Long-term ILP returns depend heavily on the fund choice. A 70/30 equity-bond ILP portfolio over 20 years has historically delivered 4 percent to 7 percent annual returns in Singapore, comparable to a balanced ETF portfolio but with higher fees. ILPs in Singapore typically charge 1.0 percent to 1.8 percent per year in total fees (insurance cost plus fund management), significantly higher than a low-cost ETF portfolio at 0.20 percent to 0.50 percent per year.
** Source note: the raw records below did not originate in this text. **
Definition row : JobRow := AsyncpgJobRepository.inserted_row 30 3 (JObj [("pages", JStr "all")]) SamplePg.job.

(** The database with the queued job and its first event. *)
Definition queued : JobEvent.t := JobEvent.Mk 7 "job.queued" QUEUED 0 "req" [] 1 20.

Definition db : Db :=
  set_events {[ (7%N, 1) := event_row (λ v, v) queued ]} (set_jobs {[ 7%N := row ]} SamplePg.db).

Definition artifact (number : option Z) (kind : ArtifactKind) : Artifact.t :=
  Artifact.Mk kind "jobs/a" "h" 3 "text/markdown" number.

Definition done : Job.t :=
  Job.with_artifacts [artifact None MARKDOWN; artifact None JSON; artifact (Some 1) JSON]
    (Job.with_pages [SamplePg.page 1; SamplePg.page 2] (Job.with_state SUCCEEDED SamplePg.job)).

Definition world : PgWorld := MkPgWorld db [] 50 N.of_nat.

Definition memory : World := put_events {[ 7%N := [queued] ]} empty_world.

Definition finished : JobEvent.t :=
  JobEvent.Mk 7 "job.succeeded" SUCCEEDED 10000 "req" [("attempt", JInt 1)] 0 60.

End SampleRows.

Lemma save_get_roundtrip_witness :
  ∃ w' artifacts,
    AsyncpgJobRepository.save 30 SampleRows.done SampleRows.world = (Ret (committed SampleRows.done), w') ∧
    (AsyncpgJobRepository.get 7 w').1 =
      Ret (Some (Job.with_artifacts artifacts (kept_job (λ v, v) (committed SampleRows.done)))) ∧
    artifacts ≡ₚ Job.artifacts SampleRows.done ∧ Sorted query_order artifacts.
Proof.
  apply (save_get_roundtrip wf_json (λ v, v) 30 SampleRows.world SampleRows.done SampleRows.row);
    [reflexivity|].
  split.
  - vm_compute; reflexivity.
  - reflexivity.
  - reflexivity.
  - split_and!; vm_compute; reflexivity.
  - vm_compute; reflexivity.
  - vm_compute; reflexivity.
  - vm_compute; reflexivity.
  - intros a Ha. vm_compute in Ha. discriminate Ha.
  - repeat constructor; vm_compute; reflexivity.
  - repeat constructor; vm_compute; reflexivity.
  - intros n Hn. vm_compute in Hn. by destruct Hn.
  - repeat constructor; vm_compute; reflexivity.
  - intros before a after Ha.
    do 3 (destruct before as [|? before]; [injection Ha as <-; vm_compute; reflexivity|];
      injection Ha as <- Ha). by destruct before.
  - intros Ha. discriminate Ha.
Defined.

Lemma event_logs_agree_witness :
  ∃ d' e' w' log',
    AsyncpgJobEventRepository.append_with_connection SampleRows.finished SampleRows.db =
      (Ret (JobEvent.with_sequence (JobEvent.sequence e') SampleRows.finished), d') ∧
    InMemoryJobEventRepository.append SampleRows.finished SampleRows.memory = (Ret e', w') ∧
    InMemoryJobEventRepository.log w' 7 = log' ∧ log_ok log' ∧ holds wf_json (λ v, v) d' 7 log' ∧
    ∀ s, ∃ rows, AsyncpgJobEventRepository.select_after 7 s d' = (Ret rows, d') ∧
      traverse (λ '(n, row), AsyncpgJobEventRepository.from_row 7 n row) rows =
      inr (map (norm_event (λ v, v)) (take 100 (InMemoryJobEventRepository.after s log'))).
Proof.
  apply (event_logs_agree wf_json (λ v, v) SampleRows.db SampleRows.memory SampleRows.finished).
  - split; [vm_compute; reflexivity|]. apply Forall_singleton. split; [reflexivity|].
    split; [by split | vm_compute; reflexivity | by eexists | vm_compute; reflexivity |].
    intros Ht. vm_compute in Ht. discriminate Ht.
  - split; [vm_compute; reflexivity|]. intros i k e e' Hik Hi Hk.
    destruct k as [|k]; [lia | by destruct k].
  - vm_compute. by eexists.
  - split; [by split | vm_compute; reflexivity | by eexists | vm_compute; reflexivity |].
    intros _. by eexists.
Defined.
ILPs make sense for investors who want the convenience of an insurance wrapper (no capital gains tax, estate planning benefits, regular monthly investing on autopilot) and who are not confident building their own ETF portfolio. They are not ideal for hands-on investors who can manage a CDP or broker account directly. To compare ILPs with self-directed investing, see our Singapore SRS Investment Strategy 2026.

Comparing Singapore Insurance Savings Plans: Endowment vs Whole Life vs ILP

The table below compares the three main types of Singapore insurance savings plans across the dimensions that matter most to a working adult in 2026.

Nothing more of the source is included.